**WHAT NEEDS TO BE DONE:** Look through the records, and whenever a line includes the word "destruct", copy it.
== == ==
Inductive sys_op :=
  | Pay (op : pay_op)
  | AddCredit (now : Z) (username : string) (amount : Z)
  | AdjustWallet (now : Z) (mode : AdjustMode) (username : string) (amount : Z)
  | CreateInvoice (aid amount : Z) (plan : option Z) (provider : option string)
  | PayInvoice (now iid : Z) (provider : option string)
  | RecordTick (postgresql : bool) (sql_mul : Coef → Z → Z) (disable_node_usage : bool) (now : Z)
      (api : api_params) (cs : coefficients)
  | BillUsage (now : Z)
  | EnforceCaps (now : Z)
  | BuyPackage (aid pid : Z) (by_ : option Z)
  | CreditTraffic (aid bytes : Z) (by_ : option Z)
  | SetPricing (aid : Z) (rate : option Z) (clear : bool) (items : list PackageItem)
      (titems : list TariffItem) (floor : bool)
  | CreatePackage (name : string) (bytes price : option Z) (enabled : bool)
  | UpdatePackage (pid : Z) (name : option string) (bytes price : option Z) (enabled : option bool)
  | DeletePackage (pid : Z)
  | CreateTariff (name : string) (price data_limit duration device up down : option Z) (enabled : bool)
  | UpdateTariff (tid : Z) (p : TariffPatch)
  | DeleteTariff (tid : Z)
  | CreateAccounts (admin : Z * Admin) (dl dur : option Z) (plan : option Plan)
      (names : list string) (event : string)
  | ModifyUser (now uid : Z) (admin : Z * Admin) (m : UserModify)
  | SellPlan (now uid : Z) (caller : Caller) (plan_id : Z)
  | DeleteAccount (owner : Z) (owner_name : string) (name : option string)
  | ReviewUsers (now : Z)
  | PeriodicReset (now : Z)
  | AutoDelete (now days : Z) (include_limited : bool)
  | BulkRequest (lv : ListView) (now : Z) (op : bulk_op) (admin : option Caller)
  | BulkCreateUsers (now : Z) (templates : Z → option UserTemplate) (body : BulkUserCreateBody)
      (admin : option Caller) (cores : list string) (panels : SubLinks.SubDB).

(** A create: the wallet check, then the charge of the created names. *)
Definition create_accounts (admin : Z * Admin) (dl dur : option Z) (plan : option Plan)
    (names : list string) (event : string) : M DB unit :=
  let* tu := prepare_reseller_tariff_charge (Some admin) dl dur plan
               (Z.of_nat (length names)) true in
  match tu.1 with
  | Some t => charge_unlimited_creates (Some admin) t tu.2 names event ;;; ret tt
  | None => ret tt
  end.

Definition run_sys (op : sys_op) (d : DB) : DB :=
  match op with
  | Pay op => (run_session (run_op op) d).2
  | AddCredit now name amount => (run_session (add_credit now name amount) d).2
  | AdjustWallet now mode name amount => (run_session (adjust_wallet now mode name amount) d).2
  | CreateInvoice aid amount plan prov => (run_session (create_invoice aid amount plan prov) d).2
  | PayInvoice now iid prov => (run_session (pay_invoice now iid prov) d).2
  | RecordTick pg sm dis now api cs => bill_usage_tick pg sm dis now api cs d
  | BillUsage now => (run_session (run_usage_billing now) d).2
  | EnforceCaps now => (run_session (enforce_reseller_traffic_caps now) d).2
  | BuyPackage aid pid by_ => (run_session (purchase_package aid pid by_) d).2
  | CreditTraffic aid n by_ => (run_session (credit_traffic aid n by_) d).2
  | SetPricing aid rate clear items titems floor =>
      (run_session (set_reseller_pricing aid rate clear items titems floor) d).2
  | CreatePackage name n price en => (run_session (create_package name n price en) d).2
  | UpdatePackage pid name n price en => (run_session (update_package pid name n price en) d).2
  | CreateTariff name price dl dur dev up down en =>
      (run_session (create_tariff name price dl dur dev up down en) d).2
  | UpdateTariff tid p => (run_session (update_tariff tid p) d).2
  | DeletePackage pid => (run_session (delete_package pid) d).2
  | DeleteTariff tid => (run_session (delete_tariff tid) d).2
  | CreateAccounts admin dl dur plan names ev =>
      (run_session (create_accounts admin dl dur plan names ev) d).2
  | ModifyUser now uid admin m => (run_session (modify_user now uid admin m) d).2
  | SellPlan now uid caller plan_id =>
      (run_session (apply_plan_to_user_endpoint now uid caller plan_id) d).2
  | DeleteAccount owner oname name => (run_session (delete_owned_account owner oname name) d).2
  | ReviewUsers now => (review now d).1.1
  | PeriodicReset now => (reset_user_data_usage_job now d).1
  | AutoDelete now days inc => (run_session (remove_expired_users now days inc) d).2
  | BulkRequest lv now op admin => run_bulk lv now op admin d
  | BulkCreateUsers now tpls body admin cores panels =>
      (bulk_create_users now tpls body admin cores (d, panels)).2.1
  end.

Inductive reachable : DB → DB → Prop :=
  | reach_start d : reachable d d
  | reach_step d d' op : reachable d d' → reachable d (run_sys op d').

End System.

Module SystemFacts.
Import Quota Lifecycle RecordUsage RecordUsageFacts Wallet Ledger WalletFacts UsageBilling
  UsageBillingFacts Metering Tariffs TariffFacts Packages PackageFacts Caps Portal PlanOps Payments
  PaymentFacts Endpoints Review UserBulk PanelBalance BulkCreate System.

(** *** Invariants of the books

    What an invariant must promise for every operation of the system to keep
    it: it reads nothing but resellers, checkpoints, ledger and wallets, and it
    survives the five ways these change. *)
Class BooksInvariant (I : DB → Prop) := {
  books_frame d d' : admins d' = admins d → checkpoints d' = checkpoints d →
    transactions d' = transactions d → wallets d' = wallets d → I d → I d';
  books_admin d aid f : (∀ a, a_users_usage (f a) = a_users_usage a) →
    I d → I (update_admin_row aid f d);
  books_wallet aid : preserves I (get_or_create_wallet aid);
  books_post aid amount type ref skip : String.eqb type "usage_billing" = false →
    preserves I (add_transaction aid amount type ref skip);
  books_checkpoint now aid : preserves I (get_or_create_checkpoint now aid);
  books_bill now aid r : preserves I (bill_reseller_usage now aid r);
  books_purchase d aid pid by_ : I d → I (run_session (purchase_package aid pid by_) d).2;
  books_tick d pg sm dis now api cs : I d → I (bill_usage_tick pg sm dis now api cs d) }.

Section books.
Context (I : DB → Prop) `{BI : !BooksInvariant I}.
Notation keeps m := (preserves I m).

Lemma books_modify f :
  (∀ d, admins (f d) = admins d ∧ checkpoints (f d) = checkpoints d ∧
        transactions (f d) = transactions d ∧ wallets (f d) = wallets d) → keeps (modify f).
Proof.
  intros Hf. apply preserves_modify. intros d. destruct (Hf d) as (?&?&?&?).
  by apply books_frame.
Qed.
Lemma books_modify_admin aid f :
  (∀ a, a_users_usage (f a) = a_users_usage a) → keeps (modify (update_admin_row aid f)).
Proof. intros Hf. apply preserves_modify. intros d. by apply books_admin. Qed.

#[local] Hint Resolve books_wallet books_checkpoint books_bill : session.
#[local] Hint Extern 4 (preserves _ (add_transaction _ _ _ _ _)) =>
  apply books_post; reflexivity : session.
#[local] Hint Extern 4 (preserves _ (modify (update_admin_row _ _))) =>
  apply books_modify_admin; intros; reflexivity : session.
#[local] Hint Extern 5 (preserves _ (modify _)) =>
  apply books_modify; intros; split_and!; reflexivity : session.

Lemma books_unbilled now aid a : keeps (unbilled_usage_split now aid a).
Proof. unfold unbilled_usage_split. solve_preserves. Qed.
#[local] Hint Resolve books_unbilled : session.
Lemma books_bill_all now l n : keeps (bill_all now l n).
Proof. revert n. induction l as [|[aid a] l IH]; intros n; cbn; solve_preserves. Qed.
Lemma books_collect now l b : keeps (collect_unpaid now l b).
Proof.
  revert b. induction l as [|[aid a] l IH]; intros b; cbn; [solve_preserves|].
  apply preserves_bind; [|auto]. unfold unpaid_usage. solve_preserves.
Qed.
#[local] Hint Resolve books_bill_all books_collect : session.
Lemma books_caps now : keeps (enforce_reseller_traffic_caps now).
Proof. unfold enforce_reseller_traffic_caps, resellers_with_unpaid_usage. solve_preserves. Qed.
#[local] Hint Resolve books_caps : session.

(** Wrappers that only rename an exception. *)
Lemma books_tariff_error {A} (m : M DB A) : keeps m → keeps (tariff_error_http m).
Proof.
  intros Hm s Hs. specialize (Hm s Hs). unfold tariff_error_http. destruct (m s) as [[r|[]] s']; done.
Qed.
Lemma books_route_error {A} (m : M DB A) : keeps m → keeps (tariff_http m).
Proof.
  intros Hm s Hs. specialize (Hm s Hs). unfold tariff_http. destruct (m s) as [[r|[]] s']; done.
Qed.
Lemma books_value_error {A} (m : M DB A) : keeps m → keeps (value_error_400 m).
Proof.
  intros Hm s Hs. specialize (Hm s Hs). unfold value_error_400. destruct (m s) as [[r|[]] s']; done.
Qed.
Lemma books_package_error {A} (m : M DB A) : keeps m → keeps (as_package_error m).
Proof.
  intros Hm s Hs. specialize (Hm s Hs). unfold as_package_error. destruct (m s) as [[r|[]] s']; done.
Qed.
#[local] Hint Resolve books_tariff_error books_route_error books_value_error books_package_error : session.

(** Tariffs. *)
Lemma books_shape admin dl dur : keeps (assert_reseller_shape_allowed admin dl dur).
Proof. unfold assert_reseller_shape_allowed. solve_preserves. Qed.
#[local] Hint Resolve books_shape : session.
Lemma books_prepare admin dl dur plan n req : keeps (prepare_reseller_tariff_charge admin dl dur plan n req).
Proof. unfold prepare_reseller_tariff_charge. solve_preserves. Qed.
Lemma books_modify_shape now admin odl oe dl e :
  keeps (assert_reseller_modify_shape_allowed now admin odl oe dl e).
Proof. unfold assert_reseller_modify_shape_allowed. solve_preserves. Qed.
#[local] Hint Resolve books_prepare books_modify_shape : session.
Lemma books_prepare_modify now admin u dl e : keeps (prepare_reseller_modify_charge now admin u dl e).
Proof. unfold prepare_reseller_modify_charge. solve_preserves. Qed.
Lemma books_charge admin t p names ev : keeps (charge_reseller_tariff admin t p names ev).
Proof. unfold charge_reseller_tariff. solve_preserves. Qed.
#[local] Hint Resolve books_prepare_modify books_charge : session.
Lemma books_charge_portal aid plan name ev : keeps (charge_portal_plan_tariff aid plan name ev).
Proof. unfold charge_portal_plan_tariff. solve_preserves. Qed.
Lemma books_upsert_tariff aid tid p c m : keeps (upsert_tariff_override aid tid p c m).
Proof. unfold upsert_tariff_override. solve_preserves. Qed.
Lemma books_prepare_create admin dl n pid dur plan :
  keeps (prepare_unlimited_create_charge admin dl n pid dur plan).
Proof. unfold prepare_unlimited_create_charge. solve_preserves. Qed.
#[local] Hint Resolve books_charge_portal books_upsert_tariff books_prepare_create : session.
== == ==
**WRITTEN REPLY:**
  intros Hf. apply preserves_modify. intros d. destruct (Hf d) as (?&?&?&?).
  intros Hm s Hs. specialize (Hm s Hs). unfold tariff_error_http. destruct (m s) as [[r|[]] s']; done.
  intros Hm s Hs. specialize (Hm s Hs). unfold tariff_http. destruct (m s) as [[r|[]] s']; done.
  intros Hm s Hs. specialize (Hm s Hs). unfold value_error_400. destruct (m s) as [[r|[]] s']; done.
  intros Hm s Hs. specialize (Hm s Hs). unfold as_package_error. destruct (m s) as [[r|[]] s']; done.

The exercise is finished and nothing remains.